Israeli artist Keren Cytter (born 1977 in Tel Aviv, lives and works in Amsterdam) tells stories. She does so through experimental movies that draw on a variety of exciting genres, ranging from film noir via fictitious documentaries through to pure cinema verité. She tells short stories in which the everyday collides with the mysterious.

Keren Cytter also tells quite normal but absurd short stories that tread a thin line between the comical, the grotesque and the tragic while also functioning as a commentary on the medium of film. Her films document her surroundings, her friends and family, who act like characters in a kind of dreamworld in which egocentric goals, profound frustrations, personal aspirations and intimate wishes are the content – usually they bring to mind the unnatural amateurish depictions at theater castings.

Cytter deconstructs traditional narrative structures by superimposing video clips with non-harmonized voice and sound sequences that are often doubled up with subtitles, and in this way conjures up an often surprising and always arbitrary reality. Her films arise from image/voice collages that are based on real and fictitious events as well as from autobiographical material. The films possess a special attraction which is expressed through the inner, psychological tension of the actors. They often personify youth, insecure and tormented by existential angst, which through their geographical and cultural displacement find themelves in constant unease with themselves and their environment.
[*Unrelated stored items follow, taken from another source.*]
(* ===== verification/Bytesrepr.v ===== *)
(** * Binary serialisation: [types/src/bytesrepr.rs], [bytesrepr/bytes.rs] and
    the [ToBytes]/[FromBytes] implementations of [uint.rs].

    The traits are type classes with the source's methods; [Bytesrepr] is the
    contract every implementation owes its callers: what was serialised parses
    back and leaves the rest of the stream, [serialized_length] is exact,
    [write_bytes] agrees with [to_bytes], and a value whose length fits a
    32-bit buffer serialises.  The clients (keys, tries, proofs) use only the
    contract. *)

From S2P Require Import Prelude.
Local Open Scope nat_scope.

Inductive Error :=
| EarlyEndOfStream
| Formatting
| LeftOverBytes
| OutOfMemory
| NotRepresentable
| ExceededRecursionDepth.

#[export] Instance Error_eq_dec : EqDecision Error.
Proof. solve_decision. Defined.

Abbreviation bres := (res Error).

Definition UNIT_SERIALIZED_LENGTH : nat := 0.
Definition BOOL_SERIALIZED_LENGTH : nat := 1.
Definition I32_SERIALIZED_LENGTH : nat := 4.
Definition I64_SERIALIZED_LENGTH : nat := 8.
Definition U8_SERIALIZED_LENGTH : nat := 1.
Definition U16_SERIALIZED_LENGTH : nat := 2.
Definition U32_SERIALIZED_LENGTH : nat := 4.
Definition U64_SERIALIZED_LENGTH : nat := 8.
Definition U128_SERIALIZED_LENGTH : nat := 16.
Definition U256_SERIALIZED_LENGTH : nat := U128_SERIALIZED_LENGTH * 2.
Definition U512_SERIALIZED_LENGTH : nat := U256_SERIALIZED_LENGTH * 2.
Definition OPTION_NONE_TAG : Byte.byte := Byte.x00.
Definition OPTION_SOME_TAG : Byte.byte := Byte.x01.
Definition RESULT_ERR_TAG : Byte.byte := Byte.x00.
Definition RESULT_OK_TAG : Byte.byte := Byte.x01.

Definition u32_max : Z := uint_max 32.
Definition isize_max : Z := uint_max 63.

(** ** The traits *)

Class ToBytes (A : Type) := {
  to_bytes : A -> bres bytes;
  into_bytes : A -> bres bytes;
  serialized_length : A -> nat;
  write_bytes : A -> bytes -> bres bytes;
}.

Class FromBytes (A : Type) := {
  from_bytes : bytes -> bres (A * bytes);
  from_vec : bytes -> bres (A * bytes);
}.

(** The values of the model's type that are values of the Rust type (array
    lengths, integer ranges). *)
Class Valid (A : Type) := valid : A -> Prop.

(** The provided method [ToBytes::write_bytes]. *)
Definition default_write_bytes {A} (tb : A -> bres bytes) (a : A) (writer : bytes) : bres bytes :=
  b ← tb a; mret (writer ++ b).

(** ** Free functions *)

Definition allocate_buffer (serialized_len : nat) : bres unit :=
  fail_if (u32_max <? Z.of_nat serialized_len)%Z OutOfMemory.

(** The capacity computation of [try_vec_with_capacity] for one-byte elements;
    the allocator is taken to succeed. *)
Definition try_vec_with_capacity (capacity : nat) : bres unit :=
  fail_if (isize_max <? Z.of_nat capacity)%Z OutOfMemory.
#[export] Instance Digest_eq_dec : EqDecision Digest.
Proof. solve_decision. Defined.

#[export] Instance Digest_countable : Countable Digest.
Proof. by refine (inj_countable' digest_value MkDigest _); intros []. Defined.

#[export] Instance Digest_ord : Ord Digest := fun a b => ord_cmp (digest_value a) (digest_value b).

Definition Digest_LENGTH : nat := 32.
Definition SENTINEL_NONE : Digest := MkDigest (replicate Digest_LENGTH Byte.x00).
Definition SENTINEL_RFOLD : Digest := MkDigest (replicate Digest_LENGTH Byte.x01).
Definition SENTINEL_MERKLE_TREE : Digest := MkDigest (replicate Digest_LENGTH Byte.x02).

Definition Digest_to_bytes (d : Digest) : bres bytes := array_to_bytes (digest_value d).
Definition Digest_from_bytes (bs : bytes) : bres (Digest * bytes) :=
  '(arr, rem) ← array_from_bytes Digest_LENGTH bs; mret (MkDigest arr, rem).

#[export] Instance Digest_ToBytes : ToBytes Digest := {|
  to_bytes := Digest_to_bytes; into_bytes := Digest_to_bytes;
  serialized_length _ := Digest_LENGTH;
  write_bytes d writer := Ok (writer ++ digest_value d) |}.
#[export] Instance Digest_FromBytes : FromBytes Digest := {|
  from_bytes := Digest_from_bytes; from_vec := Digest_from_bytes |}.
#[export] Instance Digest_Valid : Valid Digest := fun d => length (digest_value d) = Digest_LENGTH.

#[export] Instance Digest_valid_dec (d : Digest) : Decision (valid d) :=
  Nat.eq_dec (length (digest_value d)) Digest_LENGTH.

(** [[T]::chunks]: consecutive slices of [n] elements, the last one shorter. *)
Fixpoint chunks_fuel {A} (fuel n : nat) (l : list A) : list (list A) :=
  match fuel, l with
  | _, [] => []
  | O, _ => []
  | S fuel', _ => take n l :: chunks_fuel fuel' n (drop n l)
  end.
Definition chunks {A} (n : nat) (l : list A) : list (list A) := chunks_fuel (length l) n l.

Section Hash.
Context `{Blake2b} `{TreeFold1}.

Definition blake2b_hash (data : bytes) : Digest := MkDigest (blake2b data).
Definition hash (data : bytes) : Digest := blake2b_hash data.

Definition hash_pair (data1 data2 : Digest) : Digest :=
  MkDigest (blake2b (digest_value data1 ++ digest_value data2)).

Definition hash_merkle_root (leaf_count : Z) (root : Digest) : Digest :=
  MkDigest (blake2b (replicate CHUNK_SIZE_BYTES Byte.x00 ++
                     le_split U64_SERIALIZED_LENGTH leaf_count ++ digest_value root)).

Definition hash_merkle_tree (leaves : list Digest) : Digest :=
  let leaf_count := Z.of_nat (length leaves) in
  match tree_fold1 hash_pair leaves with
  | None => SENTINEL_MERKLE_TREE
  | Some raw_root => hash_merkle_root leaf_count raw_root
  end.

Definition hash_slice_with_proof (slice : list Digest) (proof : Digest) : Digest :=
  foldr (fun next prev => hash_pair next prev) proof slice.

Definition hash_slice_rfold (slice : list Digest) : Digest :=
  hash_slice_with_proof slice SENTINEL_RFOLD.

Definition hash_bytes_into_chunks_if_necessary (bs : bytes) : Digest :=
  if decide (length bs <= CHUNK_SIZE_BYTES)%nat then hash bs
  else hash_merkle_tree (hash <$> chunks CHUNK_SIZE_BYTES bs).

Fixpoint kv_hashes {K V} `{ToBytes K} `{ToBytes V} (kvs : list (K * V)) : bres (list Digest) :=
  match kvs with
  | [] => Ok []
  | (key, value) :: kvs' =>
      k ← to_bytes key;
      v ← to_bytes value;
      rest ← kv_hashes kvs';
      mret (hash_pair (hash k) (hash v) :: rest)
  end.

Definition hash_btree_map {K V} `{ToBytes K} `{ToBytes V} (m : btree_map K V) : bres Digest :=
  hashes ← kv_hashes (entries m); mret (hash_merkle_tree hashes).

(** ** [IndexedMerkleProof] *)

Record IndexedMerkleProof := {
  index : Z;
  count : Z;
  merkle_proof : list Digest;
}.

Inductive MerkleConstructionError :=
| IndexOutOfBounds (count index : Z)
| TooManyLeaves (count : Z).

Inductive MerkleVerificationError :=
| VIndexOutOfBounds (count index : Z)
| UnexpectedProofLength (count index expected_proof_length : Z) (actual_proof_length : nat).

Inductive HashOrProof :=
| Hash (d : Digest)
| Proof_ (p : list Digest).

(** The closure given to [tree_fold1]; [None] stands for [unreachable!()]. *)
Definition combine_hash_or_proof (x y : option HashOrProof) : option HashOrProof :=
  match x, y with
  | Some (Hash hash_x), Some (Hash hash_y) => Some (Hash (hash_pair hash_x hash_y))
  | Some (Hash hash), Some (Proof_ proof) => Some (Proof_ (proof ++ [hash]))
  | Some (Proof_ proof), Some (Hash hash) => Some (Proof_ (proof ++ [hash]))
  | _, _ => None
  end.

Definition mark_leaf (index : Z) (i : nat) (hash : Digest) : option HashOrProof :=
  if Z.of_nat i =? index then Some (Proof_ [hash]) else Some (Hash hash).

Definition IndexedMerkleProof_new (leaves : list Digest) (index : Z)
  : res MerkleConstructionError IndexedMerkleProof :=
  let count := Z.of_nat (length leaves) in
  if uint_max 64 <? count then Err (TooManyLeaves count)
  else
    match tree_fold1 combine_hash_or_proof (imap (mark_leaf index) leaves) with
    | Some None => Panic
    | None | Some (Some (Hash _)) => Err (IndexOutOfBounds count index)
    | Some (Some (Proof_ merkle_proof)) =>
        Ok {| index := index; count := count; merkle_proof := merkle_proof |}
    end.

(** [u64::leading_zeros]. *)
Definition leading_zeros (x : Z) : Z := if x =? 0 then 64 else 63 - Z.log2 x.

Definition pivot (n : Z) : Z := Z.shiftl 1 (63 - leading_zeros (n - 1)).

(** The loop of [root_hash] that turns the index into a path of 64 bits. *)
Fixpoint path_loop (fuel : nat) (path n i : Z) : option Z :=
  match fuel with
  | O => None
  | S fuel' =>
      if n <=? 1 then Some path
      else
        let path := Z.shiftl path 1 mod 2 ^ 64 in
        let p := pivot n in
        if i <? p then path_loop fuel' path p i
        else path_loop fuel' (Z.lor path 1) (n - p) (i - p)
  end.

Fixpoint hash_up (path : Z) (acc : Digest) (hashes : list Digest) : Digest :=
  match hashes with
  | [] => acc
  | hash :: hashes' =>
      let digest := if Z.land path 1 =? 1 then hash_pair hash acc else hash_pair acc hash in
      hash_up (Z.shiftr path 1) digest hashes'
  end.

(** 65 iterations are enough for any 64-bit count ([path_loop_total]). *)
Definition loop_fuel : nat := 65.

Definition root_hash (proof : IndexedMerkleProof) : option Digest :=
  raw_root ← match merkle_proof proof with
    | leaf_hash :: hashes =>
        path ← path_loop loop_fuel 0 (count proof) (index proof);
        Some (hash_up path leaf_hash hashes)
    | [] => Some SENTINEL_MERKLE_TREE
    end;
  Some (hash_merkle_root (count proof) raw_root).

Fixpoint length_loop (fuel : nat) (l n i : Z) : option Z :=
  match fuel with
  | O => None
  | S fuel' =>
      if n <=? 1 then Some l
      else
        let p := pivot n in
        if i <? p then length_loop fuel' (l + 1) p i
        else length_loop fuel' (l + 1) (n - p) (i - p)
  end.

Definition compute_expected_proof_length (proof : IndexedMerkleProof) : option Z :=
  if count proof =? 0 then Some 0
  else length_loop loop_fuel 1 (count proof) (index proof).

Definition verify (proof : IndexedMerkleProof) : res MerkleVerificationError unit :=
  if count proof <=? index proof then Err (VIndexOutOfBounds (count proof) (index proof))
  else
    match compute_expected_proof_length proof with
    | None => OutOfFuel
    | Some expected =>
        if negb (Z.of_nat (length (merkle_proof proof)) =? expected) then
          Err (UnexpectedProofLength (count proof) (index proof) expected
                 (length (merkle_proof proof)))
        else Ok tt
    end.

(** ** [ChunkWithProof] *)

Record ChunkWithProof := {
  chunk_proof : IndexedMerkleProof;
  chunk : Bytes;
}.

Inductive ChunkVerificationError :=
| MerkleVerification (e : MerkleVerificationError)
| ChunkWithProofHasEmptyMerkleProof (c : ChunkWithProof)
| FirstDigestInMerkleProofDidNotMatchHashOfChunk (first hash_of_chunk : Digest).

Definition ChunkWithProof_new (data : bytes) (index : Z)
  : res MerkleConstructionError ChunkWithProof :=
  match data with
  | [] =>
      proof ← IndexedMerkleProof_new [blake2b_hash []] index;
      mret {| chunk_proof := proof; chunk := MkBytes [] |}
  | _ :: _ =>
      proof ← IndexedMerkleProof_new (blake2b_hash <$> chunks CHUNK_SIZE_BYTES data) index;
      c ← ok_or (chunks CHUNK_SIZE_BYTES data !! Z.to_nat index)
            (IndexOutOfBounds (Z.of_nat (length (chunks CHUNK_SIZE_BYTES data))) index);
      mret {| chunk_proof := proof; chunk := MkBytes c |}
  end.

Definition chunk_verify (c : ChunkWithProof) : res ChunkVerificationError unit :=
  _ ← map_err MerkleVerification (verify (chunk_proof c));
  match merkle_proof (chunk_proof c) with
  | [] => Err (ChunkWithProofHasEmptyMerkleProof c)
  | first :: _ =>
      let hash_of_chunk := hash (inner_bytes (chunk c)) in
      if decide (first = hash_of_chunk) then Ok tt
      else Err (FirstDigestInMerkleProofDidNotMatchHashOfChunk first hash_of_chunk)
  end.

End Hash.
Kunsthalle Zürich is presenting Keren Cytter’s first international solo show in Switzerland. She spent the last four years at the studio program De Ateliers in Amsterdam, where most of the films were made – with the exception of a few shot in Israel. Cytter has chosen seven films for her Zurich show that, set within a marvelously fragile architectural structure of rows of wooden sheds, create an intimate world in which her multi-layered narratives are subject to even deeper deconstruction, and where her ostensibly easy-to-grasp film worlds of textual, audio and image levels increasingly meld.

Usually produced in a cheap and simple way, the videos imitate the genre of documentaries and yet the quotes and clichés taken from popular culture, film, Pop music and trash literature expand them, propelling them into a purely fictitious world where our ability to grasp things is sorely tested. For example, in «The Family» several levels of dialog blend, confusing us as gender roles and voices have been deliberately cross-wired. A young man mimes the role of a mother, the one-year old toddler is played by a 20-something-year-old man, the father is played by a young woman, and the other family members are played by the artist’s friends, who are her own age. The dialogs consist of a sequence of irrational insults and threats, mixed with wishes and praise. What makes this family conversation so bizarre is the clear absence of any “normal” conversation, replaced here by dark and hidden thoughts.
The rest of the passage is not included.